MSC Mediterranean Shipping Company S.A. -v- Stolt Tank Containers B.V. and others 'The MSC Flaminia  EWHC 2746 (Admlty)
The MSC Flaminia and much of its cargo was badly damaged by a container explosion and subsequent fire-fighting efforts. Its owner's claim against the time charterer (MSC) for breach of the obligation not to ship dangerous cargo was upheld in arbitration.
MSC sought to limit its liability under the Amended 1976 Limitation Convention. It is of course well established that a charterer cannot limit its liability for damage to the ship (The CMA Djakarta and The Ocean Victory). Undeterred, MSC claimed that it could nonetheless limit its liability in relation to several heads of loss associated with that damage, including salvage charges, ship repair costs and the costs of removing cargo, damaged cargo, waste and firefighting water from the vessel.

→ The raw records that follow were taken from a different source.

Lemma scan_host u a : u_auth u = Some a -> shaped (scan_u u) /\ fld UF_HOST (scan_u u) = (true, auth_at u, zlen (auth_text a)) /\
  fld UF_SCHEMA (scan_u u) = (true, 0, zlen (a_schema a)) /\ fld UF_PORT (scan_u u) = (false, 0, 0) /\ fld UF_USERINFO (scan_u u) = (false, 0, 0).
Proof.
  intros E; unfold scan_u; rewrite E; split; [unfold tail_u; shp|].
  split_and!; rewrite fld_tail_other by (shp; uf); rewrite !fld_opened by (shp; uf); reflexivity.
Qed.

Lemma fld_host_u g p a u : (g < UF_MAX)%nat -> shaped u ->
  let w := fld g (opt_open UF_USERINFO p (a_user a) u) in
  let h := if Nat.eqb g UF_HOST then (w.1.1, p + zlen (before (a_user a) 64) + (if a_v6 a then 1 else 0), zlen (a_host a)) else w in
  fld g (host_u p a u) =
  match a_port a with
  | Some (c :: t) => if Nat.eqb g UF_PORT then (true, p + zlen (before (a_user a) 64) + zlen (host_text a) + 1, zlen (c :: t)) else h
  | _ => h
  end.
Proof. intros Hg Hs; unfold host_u; rewrite fld_opt by (shp; uf); rewrite fld_placed by (shp; uf); done. Qed.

Its principal argument, in essence, was that that damage was consequential on damage to cargo and thus within Article 2(1)(a) of the Convention. Its alternative argument was that several heads of claim were within Article 2(1)(e) ("Claims in respect of the removal, destruction or the tendering harmless of the cargo of the ship") or (f) ("Claims of a person other than the person liable in respect of measures taken in order to avert or minimize loss for which the person liable may limit his liability in accordance with the Convention, and further loss caused by such measures").

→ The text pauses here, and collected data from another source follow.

(** One turn of the loop of [HandleState]: whether it goes on. *)
Definition step (in_event : Z) (c : conn) : option (bool * conn) :=
  match current_state_ c with
  | CONNECT_START | CONNECT_WAIT | CONNECT_DONE | CLOSE_START | CLOSE_WAIT | CLOSE_DONE => HandleStateConnect in_event c
  | CONNECTION_IDLE => HandleStateIDLE c
  | SELECT_DB_START | SELECT_DB_WAIT | SELECT_DB_DONE => HandleStateSelectDB in_event c
  | QUERY_START =>
      q ← in_process_ c;
      if bool_decide (query_ q = []) then Some (true, set_state CONNECTION_IDLE (DoneCurrentQuery (-9999) (str "empty query") c))
      else
        let '(err_no, status, m) := mysql_real_query_start lib (query_ q) (mysql_ c) in
        let c := set_mysql m c in
        Some (if err_no =? 0 then go_next_state status QUERY_WAIT QUERY_RESULT_READY c else fail_query err_no c)
  | QUERY_WAIT =>
      _ ← in_process_ c;
      let '(err_no, status, m) := mysql_real_query_cont lib in_event (mysql_ c) in
      let c := set_mysql m c in
      Some (if err_no_ c =? 0 then go_next_state status QUERY_WAIT QUERY_RESULT_READY c else fail_query err_no c)
  | QUERY_RESULT_READY =>
      _ ← in_process_ c;
      let '(r, m) := mysql_use_result lib (mysql_ c) in
      let c := set_result r (set_mysql m c) in
      Some (if r then go_next_state 0 FETCH_ROW_START FETCH_ROW_START c else fail_query (mysql_errno lib m) c)
  | FETCH_ROW_START =>
      let '(row, status, m) := mysql_fetch_row_start lib (mysql_ c) in
      Some (go_next_state status FETCH_ROW_WAIT FETCH_ROW_RESULT_READY (set_row row (set_mysql m c)))
  | FETCH_ROW_WAIT =>
      let '(row, status, m) := mysql_fetch_row_cont lib in_event (mysql_ c) in
      Some (go_next_state status FETCH_ROW_WAIT FETCH_ROW_RESULT_READY (set_row row (set_mysql m c)))
  | FETCH_ROW_RESULT_READY =>
      q ← in_process_ c;
      if negb (result_ c) then None else
      match result_row_ c with
      | None =>
          let code := mysql_errno lib (mysql_ c) in
          let message := if code =? 0 then [] else mysql_error lib (mysql_ c) in
          let c := set_queries (Some (SetResultRows (mysql_num_rows lib (mysql_ c)) q)) (query_list_ c) (completed c) c in
          Some (true, set_state CONNECTION_IDLE (DoneCurrentQuery code message c))
      | Some row =>
          let q := if bool_decide (colum_names_ q = []) then set_headers (mysql_fetch_fields lib (mysql_ c)) q else q in
          let q := PendingRow (default (str "NULL") <$> row) q in
          Some (go_next_state 0 FETCH_ROW_START FETCH_ROW_START (set_queries (Some q) (query_list_ c) (completed c) c))
      end
  | STATE_NONE | CONNECT_INIT => None
  end.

For its part, the owner sought to argue that claims between "insiders" (i.e., members of the class of those permitted in principle to limit their liability under the Convention) could never fall within Article 2(1)(a).
The judge rejected all these arguments. Claims between "insiders" – most obviously in relation to cargo claims – could certainly fall within Article 2(1)(a), and the owner's broad submission was therefore rejected. MSC's submissions likewise failed, in essence because they sought to mischaracterise the owner's claims by reference to causation. The proper approach, according to the judge, was to characterise them by reference to their nature. A claim for damage to a ship caused by damage to cargo was still a claim for damage to the ship, not a claim consequential upon damage to cargo. Similarly, the costs of removing cargo waste and firefighting water were incurred to prepare the ship for repair and so were also claims for damage to the ship.
The judge also rejected an argument (founded on a contention in Derrington & Turner on Admiralty Matters) that "consequential loss" in Article 2(1)(a) referred only to losses suffered by the owner or person entitled to possession of physically damaged or lost property. The judge preferred the conclusion of Finkelstein J in the Australian case of The APL Sydney, upholding the right to limit against a claim for pure economic loss resulting from damage to a pipeline in which the claimant had no proprietorial interest, but on which its business depended.
This lengthy and careful judgment would repay careful reading. However, it is not the last words on these questions. The Court of Appeal heard the appeal in July and its judgment is expected in October.